## [Input data]

+===+

Lemma Forall_last {A} (P : A → Prop) c l :
  Forall P (c :: l) → ∃ k d, (c :: l = k ++ [d])%list ∧ P d.
Proof.
  intros H. destruct (exists_last (l := c :: l)) as (k & d & E); [done|].
  exists k, d. split; [done|]. rewrite E in H. by apply Forall_app, proj2, Forall_cons in H as [? _].
Qed.

Lemma tidy_graphic s : s ≠ "" → Forall graphic (bytes s) → tidy s.
Proof.
  intros Hne Hs. destruct (bytes s) as [|c l] eqn:E.
  { exfalso. apply Hne, bytes_inj. by rewrite E. }
  destruct (Forall_last _ _ _ Hs) as (k & d & E' & Hd).
  rewrite <- (of_bytes_bytes s), E. apply Forall_cons in Hs as [Hc _].
  by eapply tidy_of_bytes.
Qed.

Lemma Itoa_graphic z : 0 ≤ z → Itoa z ≠ "" ∧ Forall graphic (bytes (Itoa z)).
Proof.
  intros Hz. rewrite Itoa_nonneg by done. destruct (digits_of_spec z Hz) as (c & l & E & Hd & _).
  rewrite E, bytes_of_bytes. split; [done|].
  eapply Forall_impl; [exact Hd|]. intros ? ?. by apply digit_char_ascii.
Qed.

(** *** Splitting and searching *)

Lemma split_part c p : c ∉ p → split_bytes c p = [p].
Proof.
  induction p as [|a p IH]; [done|]. rewrite not_elem_of_cons. intros [Hne Hp]. cbn.
  rewrite (proj2 (Ascii.eqb_neq a c)) by done. by rewrite IH.
Qed.

Lemma split_parts c p rest : c ∉ p → split_bytes c (p ++ c :: rest) = p :: split_bytes c rest.
Proof.
  induction p as [|a p IH]; cbn; [by rewrite Ascii.eqb_refl|].
  rewrite not_elem_of_cons. intros [Hne Hp].
  rewrite (proj2 (Ascii.eqb_neq a c)) by done. by rewrite IH.
Qed.

Lemma Split_Join c parts :
  parts ≠ [] → Forall (λ p, c ∉ bytes p) parts →
  Split (Join parts (String c "")) c = parts.
Proof.
  intros Hne Hall. unfold Split. induction Hall as [|p parts Hp Hall IH]; [done|].
  destruct parts as [|q parts].
  - cbn [Join]. rewrite split_part by done. cbn. by rewrite of_bytes_bytes.
  - change (Join (p :: q :: parts) (String c "")) with
      (p +:+ String c "" +:+ Join (q :: parts) (String c "")).
    rewrite !bytes_app. change (bytes (String c "")) with [c]. cbn [app].
    rewrite split_parts by done. rewrite fmap_cons, of_bytes_bytes. by rewrite IH.
Qed.

Lemma index_byte_here c p r : c ∉ p → index_byte c (p ++ c :: r) = Some (length p).
Proof.
  induction p as [|a p IH]; cbn; [by rewrite Ascii.eqb_refl|].
  rewrite not_elem_of_cons. intros [Hne Hp].
  rewrite (proj2 (Ascii.eqb_neq a c)) by done. by rewrite IH.
Qed.

Lemma index_byte_none c p : c ∉ p → index_byte c p = None.
Proof.
  induction p as [|a p IH]; cbn; [done|]. rewrite not_elem_of_cons. intros [Hne Hp].
  rewrite (proj2 (Ascii.eqb_neq a c)) by done. by rewrite IH.
Qed.

Lemma Cut_here s t c : c ∉ bytes s → Cut (s +:+ String c t) c = (s, t, true).
Proof.
  intros Hc. unfold Cut, IndexByte, str_take, str_drop. rewrite bytes_app.
  change (bytes (String c t)) with (c :: bytes t). rewrite index_byte_here by done.
  rewrite take_app_length, of_bytes_bytes.
  change (S (length (bytes s))) with (1 + length (bytes s))%nat.
  rewrite Nat.add_comm, <- drop_drop, drop_app_length.
  change (drop 1 (c :: bytes t)) with (bytes t). by rewrite of_bytes_bytes.
Qed.

Lemma not_in_eval c l : existsb (Ascii.eqb c) l = false → c ∉ l.
Proof.
  intros H Hin%list_elem_of_In. apply not_true_iff_false in H. apply H, existsb_exists.
  exists c. split; [done|apply Ascii.eqb_refl].
Qed.

Lemma not_in_one c d : c ≠ d → c ∉ bytes (String d "").
Proof. intros Hn Hin%list_elem_of_singleton. done. Qed.

Lemma HasSuffix_other s c d : c ≠ d → HasSuffix (s +:+ String c "") (String d "") = false.
Proof.
  intros Hn. rewrite <- (of_bytes_bytes (s +:+ _)), bytes_app. change (bytes (String c "")) with [c].
  rewrite HasSuffix_one. apply Ascii.eqb_neq. congruence.
Qed.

+===+

## [What is being asked]
Lines that contain the string "with" should be copied from the material above.

## [Reply to the exercise]
  - change (Join (p :: q :: parts) (String c "")) with
    rewrite !bytes_app. change (bytes (String c "")) with [c]. cbn [app].
  change (bytes (String c t)) with (c :: bytes t). rewrite index_byte_here by done.
  change (S (length (bytes s))) with (1 + length (bytes s))%nat.
  change (drop 1 (c :: bytes t)) with (bytes t). by rewrite of_bytes_bytes.
  intros Hn. rewrite <- (of_bytes_bytes (s +:+ _)), bytes_app. change (bytes (String c "")) with [c].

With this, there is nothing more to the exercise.